Exercise description: Up to and including the line with "let r := POST_tools_from_url", return every line from the start of the entries below exactly.
[[ Supplied entries, beginning ]]
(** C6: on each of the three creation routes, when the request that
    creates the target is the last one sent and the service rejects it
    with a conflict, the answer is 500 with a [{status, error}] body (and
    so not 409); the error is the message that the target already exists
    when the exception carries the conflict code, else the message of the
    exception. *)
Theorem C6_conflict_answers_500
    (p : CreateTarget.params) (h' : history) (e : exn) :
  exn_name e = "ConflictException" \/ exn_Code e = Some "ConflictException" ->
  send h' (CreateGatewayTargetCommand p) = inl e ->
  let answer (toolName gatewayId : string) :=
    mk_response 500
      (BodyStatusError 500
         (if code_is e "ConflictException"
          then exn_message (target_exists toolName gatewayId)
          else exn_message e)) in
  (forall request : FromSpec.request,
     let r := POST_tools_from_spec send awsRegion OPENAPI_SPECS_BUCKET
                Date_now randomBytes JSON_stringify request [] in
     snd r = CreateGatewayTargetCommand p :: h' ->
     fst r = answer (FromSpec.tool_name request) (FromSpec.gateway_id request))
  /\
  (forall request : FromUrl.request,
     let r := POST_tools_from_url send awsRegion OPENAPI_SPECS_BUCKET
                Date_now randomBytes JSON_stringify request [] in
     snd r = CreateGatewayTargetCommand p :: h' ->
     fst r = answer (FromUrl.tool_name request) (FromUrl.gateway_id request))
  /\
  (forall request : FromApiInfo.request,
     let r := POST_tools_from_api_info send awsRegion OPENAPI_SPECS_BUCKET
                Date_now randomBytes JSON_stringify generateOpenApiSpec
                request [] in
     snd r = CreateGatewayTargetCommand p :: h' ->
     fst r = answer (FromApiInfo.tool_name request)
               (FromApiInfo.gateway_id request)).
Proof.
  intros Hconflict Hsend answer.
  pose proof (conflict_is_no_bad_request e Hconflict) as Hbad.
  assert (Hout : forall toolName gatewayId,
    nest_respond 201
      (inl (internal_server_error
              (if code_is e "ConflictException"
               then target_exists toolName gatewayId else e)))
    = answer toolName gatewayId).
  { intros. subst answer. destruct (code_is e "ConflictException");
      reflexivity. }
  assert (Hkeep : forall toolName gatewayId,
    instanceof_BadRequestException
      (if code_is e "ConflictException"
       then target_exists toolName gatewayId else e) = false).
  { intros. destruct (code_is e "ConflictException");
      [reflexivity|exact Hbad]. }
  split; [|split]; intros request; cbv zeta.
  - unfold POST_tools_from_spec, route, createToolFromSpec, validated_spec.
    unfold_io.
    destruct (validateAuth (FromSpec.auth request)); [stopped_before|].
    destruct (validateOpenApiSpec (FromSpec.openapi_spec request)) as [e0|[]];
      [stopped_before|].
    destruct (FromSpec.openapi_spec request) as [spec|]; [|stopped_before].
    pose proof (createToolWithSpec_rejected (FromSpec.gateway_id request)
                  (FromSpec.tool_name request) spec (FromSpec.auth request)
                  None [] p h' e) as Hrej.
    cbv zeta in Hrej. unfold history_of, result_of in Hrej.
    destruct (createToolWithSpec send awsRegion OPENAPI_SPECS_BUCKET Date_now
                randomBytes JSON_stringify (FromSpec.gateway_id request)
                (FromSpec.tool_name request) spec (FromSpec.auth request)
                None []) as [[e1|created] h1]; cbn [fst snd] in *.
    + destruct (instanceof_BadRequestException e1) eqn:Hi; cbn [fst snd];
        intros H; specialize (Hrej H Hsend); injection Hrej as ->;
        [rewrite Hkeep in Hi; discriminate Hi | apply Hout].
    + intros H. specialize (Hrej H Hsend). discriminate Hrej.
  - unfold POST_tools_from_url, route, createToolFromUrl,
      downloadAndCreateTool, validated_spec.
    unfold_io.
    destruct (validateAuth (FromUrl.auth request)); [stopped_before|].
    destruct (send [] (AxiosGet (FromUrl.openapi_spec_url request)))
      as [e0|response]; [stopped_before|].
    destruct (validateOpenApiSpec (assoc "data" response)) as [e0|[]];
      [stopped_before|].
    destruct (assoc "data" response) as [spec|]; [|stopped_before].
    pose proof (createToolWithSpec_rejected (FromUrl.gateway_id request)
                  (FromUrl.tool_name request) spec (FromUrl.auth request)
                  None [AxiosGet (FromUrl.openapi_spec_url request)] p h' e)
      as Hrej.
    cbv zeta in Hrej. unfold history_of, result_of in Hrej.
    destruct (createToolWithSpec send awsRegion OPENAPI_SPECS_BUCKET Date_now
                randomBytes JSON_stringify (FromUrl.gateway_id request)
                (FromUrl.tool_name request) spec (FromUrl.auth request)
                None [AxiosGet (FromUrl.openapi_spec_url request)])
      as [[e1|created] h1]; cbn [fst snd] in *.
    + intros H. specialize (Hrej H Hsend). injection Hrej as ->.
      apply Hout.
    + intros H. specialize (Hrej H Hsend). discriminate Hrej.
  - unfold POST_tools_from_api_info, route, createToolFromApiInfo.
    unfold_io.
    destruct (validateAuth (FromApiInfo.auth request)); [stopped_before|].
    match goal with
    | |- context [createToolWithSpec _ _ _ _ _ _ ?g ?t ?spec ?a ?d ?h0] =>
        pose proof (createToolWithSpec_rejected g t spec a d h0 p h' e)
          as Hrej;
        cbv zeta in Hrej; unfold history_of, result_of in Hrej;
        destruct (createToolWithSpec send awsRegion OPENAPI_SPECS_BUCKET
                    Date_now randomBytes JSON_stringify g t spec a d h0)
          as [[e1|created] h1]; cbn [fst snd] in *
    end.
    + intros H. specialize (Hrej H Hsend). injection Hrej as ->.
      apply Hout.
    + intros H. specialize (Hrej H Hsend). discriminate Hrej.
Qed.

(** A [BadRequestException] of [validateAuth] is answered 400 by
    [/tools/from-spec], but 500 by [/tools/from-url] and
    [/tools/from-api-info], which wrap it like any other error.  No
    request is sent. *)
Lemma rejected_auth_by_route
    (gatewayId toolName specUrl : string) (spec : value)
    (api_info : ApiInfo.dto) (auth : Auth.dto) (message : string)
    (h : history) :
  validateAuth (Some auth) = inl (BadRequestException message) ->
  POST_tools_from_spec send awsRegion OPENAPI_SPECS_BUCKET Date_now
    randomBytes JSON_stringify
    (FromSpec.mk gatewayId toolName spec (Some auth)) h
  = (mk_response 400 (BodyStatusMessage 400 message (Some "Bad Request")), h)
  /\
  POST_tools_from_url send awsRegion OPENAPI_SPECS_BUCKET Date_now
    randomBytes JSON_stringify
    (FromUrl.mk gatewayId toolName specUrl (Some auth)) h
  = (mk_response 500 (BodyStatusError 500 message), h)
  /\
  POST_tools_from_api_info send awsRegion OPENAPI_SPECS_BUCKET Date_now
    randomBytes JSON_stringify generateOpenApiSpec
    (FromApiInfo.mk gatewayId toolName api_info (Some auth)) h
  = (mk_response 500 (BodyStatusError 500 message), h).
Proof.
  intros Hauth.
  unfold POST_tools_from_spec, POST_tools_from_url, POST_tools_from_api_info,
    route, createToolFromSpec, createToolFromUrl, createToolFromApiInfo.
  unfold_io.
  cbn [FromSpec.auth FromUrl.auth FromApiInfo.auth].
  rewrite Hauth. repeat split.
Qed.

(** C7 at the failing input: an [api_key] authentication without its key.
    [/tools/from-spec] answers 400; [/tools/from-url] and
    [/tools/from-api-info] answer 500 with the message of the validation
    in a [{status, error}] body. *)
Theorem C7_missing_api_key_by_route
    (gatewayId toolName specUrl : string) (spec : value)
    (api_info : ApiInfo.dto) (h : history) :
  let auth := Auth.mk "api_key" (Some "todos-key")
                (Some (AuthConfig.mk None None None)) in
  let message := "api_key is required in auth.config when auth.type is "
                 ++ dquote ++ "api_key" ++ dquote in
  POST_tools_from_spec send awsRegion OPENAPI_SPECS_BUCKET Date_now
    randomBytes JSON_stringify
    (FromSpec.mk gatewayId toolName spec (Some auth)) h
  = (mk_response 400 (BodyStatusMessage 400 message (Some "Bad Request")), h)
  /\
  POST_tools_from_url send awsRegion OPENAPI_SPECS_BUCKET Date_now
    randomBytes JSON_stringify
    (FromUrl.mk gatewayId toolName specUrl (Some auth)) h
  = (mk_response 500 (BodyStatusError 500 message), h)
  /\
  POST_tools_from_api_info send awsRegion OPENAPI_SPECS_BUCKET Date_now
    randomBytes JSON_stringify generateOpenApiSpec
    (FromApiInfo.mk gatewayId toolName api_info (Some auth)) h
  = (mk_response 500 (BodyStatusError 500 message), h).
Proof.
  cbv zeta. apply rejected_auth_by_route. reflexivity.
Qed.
[[ Supplied entries, end ]]
Result for this exercise:
(** C6: on each of the three creation routes, when the request that
    creates the target is the last one sent and the service rejects it
    with a conflict, the answer is 500 with a [{status, error}] body (and
    so not 409); the error is the message that the target already exists
    when the exception carries the conflict code, else the message of the
    exception. *)
Theorem C6_conflict_answers_500
    (p : CreateTarget.params) (h' : history) (e : exn) :
  exn_name e = "ConflictException" \/ exn_Code e = Some "ConflictException" ->
  send h' (CreateGatewayTargetCommand p) = inl e ->
  let answer (toolName gatewayId : string) :=
    mk_response 500
      (BodyStatusError 500
         (if code_is e "ConflictException"
          then exn_message (target_exists toolName gatewayId)
          else exn_message e)) in
  (forall request : FromSpec.request,
     let r := POST_tools_from_spec send awsRegion OPENAPI_SPECS_BUCKET
                Date_now randomBytes JSON_stringify request [] in
     snd r = CreateGatewayTargetCommand p :: h' ->
     fst r = answer (FromSpec.tool_name request) (FromSpec.gateway_id request))
  /\
  (forall request : FromUrl.request,
     let r := POST_tools_from_url send awsRegion OPENAPI_SPECS_BUCKET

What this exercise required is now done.